Meta-data syntax implemented by Maruku

This document describes a syntax for attaching meta-data to block-level elements (headers, paragraphs, code blocks,…), and to span-level elements (links, images,…).

Table of contents:

1. Overview

This proposal describes two additions to the Markdown syntax:

  1. inline attribute lists (IAL)

    ## Header ##       {: key=val .class #id ref_id}
  2. attribute lists definitions (ALD)

    {:ref_id: key=val .class #id}

Every span-level or block-level element can be followed by an IAL:

### Header ###     {: #header1 class=c1}

Paragraph *with emphasis*{: class=c1}
second line of paragraph
{: class=c1}

In this example, the three IALs refer to the header, the emphasis span, and the entire paragraph, respectively.

IALs can reference ALDs. The result of the following example is the same as the previous one:

### Header ###  {: #header1 c1}

Paragraph *with emphasis*{:c1}
second line of paragraph
{:c1}

{:c1: class=c1}

2. Attribute lists

This is an example attribute list, which shows everything you can put inside:

{: key1=val key2="long val" #myid .class1 .class2 ref1 ref2}

More in particular, an attribute list is a whitespace-separated list of elements of 4 different kinds:

  1. key/value pairs (quoted if necessary)
  2. references to ALD (ref1,ref2)
  3. id specifiers (#myid)
  4. class specifiers (.myclass)

2.1. id and class are special

For ID and classes there are special shortcuts:

The following attribute lists are equivalent:

{: #myid .class1 .class2} 
{: id=myid class=class1 .class2}
{: id=myid class="class1 class2"}
{: id=myid class="will be overridden" class=class1 .class2}

3. Where to put inline attribute lists

3.1. For block-level elements

For paragraphs and other block-level elements, IAL go after the element:

This is a paragraph.
Line 2 of the paragraph.
{: #myid .myclass}

A quote with a citation url:
> Who said that?
{: cite=google.com}

Note: empty lines between the block and the IAL are not tolerated.
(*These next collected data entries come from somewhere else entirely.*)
(** X, then Y, then Z. *)
Definition rotate_XYZ (angle_x angle_y angle_z : F) (vs : list (Vertex F))
    : list (Vertex F) :=
  axis_pass rotate_about_Z (to_radians angle_z)
    (axis_pass rotate_about_Y (to_radians angle_y)
       (axis_pass rotate_about_X (to_radians angle_x) vs)).
End RotateSpec.

(** ** Frame of a transform *)

(** [mgr'] differs from [mgr] in the vertex buffer of the held model at
    most. *)
Definition only_vertices_changed {F} (mgr mgr' : ModelManager F) : Prop :=
  match current_model_ mgr, current_model_ mgr' with
  | None, None => True
  | Some m, Some m' =>
      polygons_ m' = polygons_ m /\
      last_error_ m' = last_error_ m /\
      last_error_str_ m' = last_error_str_ m /\
      path_file_ m' = path_file_ m
  | _, _ => False
  end.

(** ** Sample files of the test suite *)

Definition LF : string := String (ascii_of_N 10) "".

(** [CreateValidObjFile], [CreateInvalidObjFile], [CreateEmptyObjFile] and
    [CreateObjFileWithComments] of the model tests. *)
Definition test_files : filesystem := fun path =>
  if String.eqb path "valid_test.obj" then
    Some ("v 1.0 2.0 3.0" ++ LF ++ "v 4.0 5.0 6.0" ++ LF ++
          "v 7.0 8.0 9.0" ++ LF ++ "f 1 2 3" ++ LF)
  else if String.eqb path "invalid_test.obj" then
    Some ("v 1.0 2.0" ++ LF ++ "v abc def ghi" ++ LF ++ "f 1 2 3 4" ++ LF ++
          "f a b c" ++ LF ++ "f -1 2 3" ++ LF ++ "f 1 2 3 4 5" ++ LF)
  else if String.eqb path "empty_test.obj" then Some ""
  else if String.eqb path "comments_test.obj" then
    Some ("# comment" ++ LF ++ "v 1.0 2.0 3.0" ++ LF ++ "# comment" ++ LF ++
          "f 1 1 1" ++ LF)
  else None.

(** ** The reading loop, line by line *)

Section LineEffect.
Context {F : Type}.

(** The three things a line can do: append a vertex, append a polygon that
    is valid against the vertices read so far, or leave both buffers
    alone. *)
Inductive line_effect : bool * Model F -> bool * Model F -> Prop :=
| effect_vertex (has_valid_data : bool) (m m' : Model F) (v : Vertex F) :
    vertices_ m' = (vertices_ m ++ [v])%list ->
    polygons_ m' = polygons_ m ->
    line_effect (has_valid_data, m) (true, m')
| effect_polygon (has_valid_data : bool) (m m' : Model F) (p : Polygon) :
    vertices_ m' = vertices_ m ->
    polygons_ m' = (polygons_ m ++ [p])%list ->
    Polygon_IsValid p (size (vertices_ m)) = true ->
    line_effect (has_valid_data, m) (true, m')
| effect_none (has_valid_data : bool) (m m' : Model F) :
    vertices_ m' = vertices_ m ->
    polygons_ m' = polygons_ m ->
    line_effect (has_valid_data, m) (has_valid_data, m').

(** The invariant of the reading loop. *)
Definition load_invariant (st : bool * Model F) : Prop :=
  let '(has_valid_data, m) := st in
  forallb (fun poly => Polygon_IsValid poly (size (vertices_ m))) (polygons_ m)
    = true /\
  (has_valid_data = true -> vertices_ m <> []) /\
  (has_valid_data = false -> vertices_ m = [] /\ polygons_ m = []).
So this is not legal:

This is a paragraph.
Line 2 of the paragraph.

{: #myid .myclass}

Attribute lists may be indented up to 3 spaces:

Paragraph1
¬{:ok}

Paragraph2
¬¬{:ok}

Paragraph2
¬¬¬{:ok}

3.2. For headers

For headers, you can put attribute lists on the same line:

### Header ###     {: #myid}

Header     {: #myid .myclass}

or, as like other block-level elements, on the line below:

### Header ###     
{: #myid}

Header     

{: #myid .myclass}

3.3. For span-level elements

For span-level elements, meta-data goes immediately after in the flow.

For example, in this:

This is a *chunky paragraph*{: #id1}
{: #id2}

the ID of the em element is set to id1 and the ID of the paragraph is set to id2.

This works also for links, like this:

This is [a link][ref]{:#myid rel=abc rev=abc}

For images, this:

This is ![Alt text](url "fresh carrots")

is equivalent to:

This is ![Alt text](url){:title="fresh carrots"}

4. Using attributes lists definition

In an attribute list, you can have:

  1. key=value pairs,
  2. id attributes (#myid)
  3. class attributes (.myclass)

Everything else is interpreted as a reference to an ALD.

# Header #      {:ref}

Blah blah blah.

{:ref: #myhead .myclass lang=fr}

Of course, more than one IAL can reference the same ALD:

# Header 1 #      {:1}
...
# Header 2 #      {:1}

{:1: .myclass lang=fr}

5. The rules

5.1. The issue of escaping

  1. No escaping in code spans/blocks.

  2. Everywhere else, all PUNCTUATION characters can be escaped, and must be escaped when they could trigger links, tables, etc.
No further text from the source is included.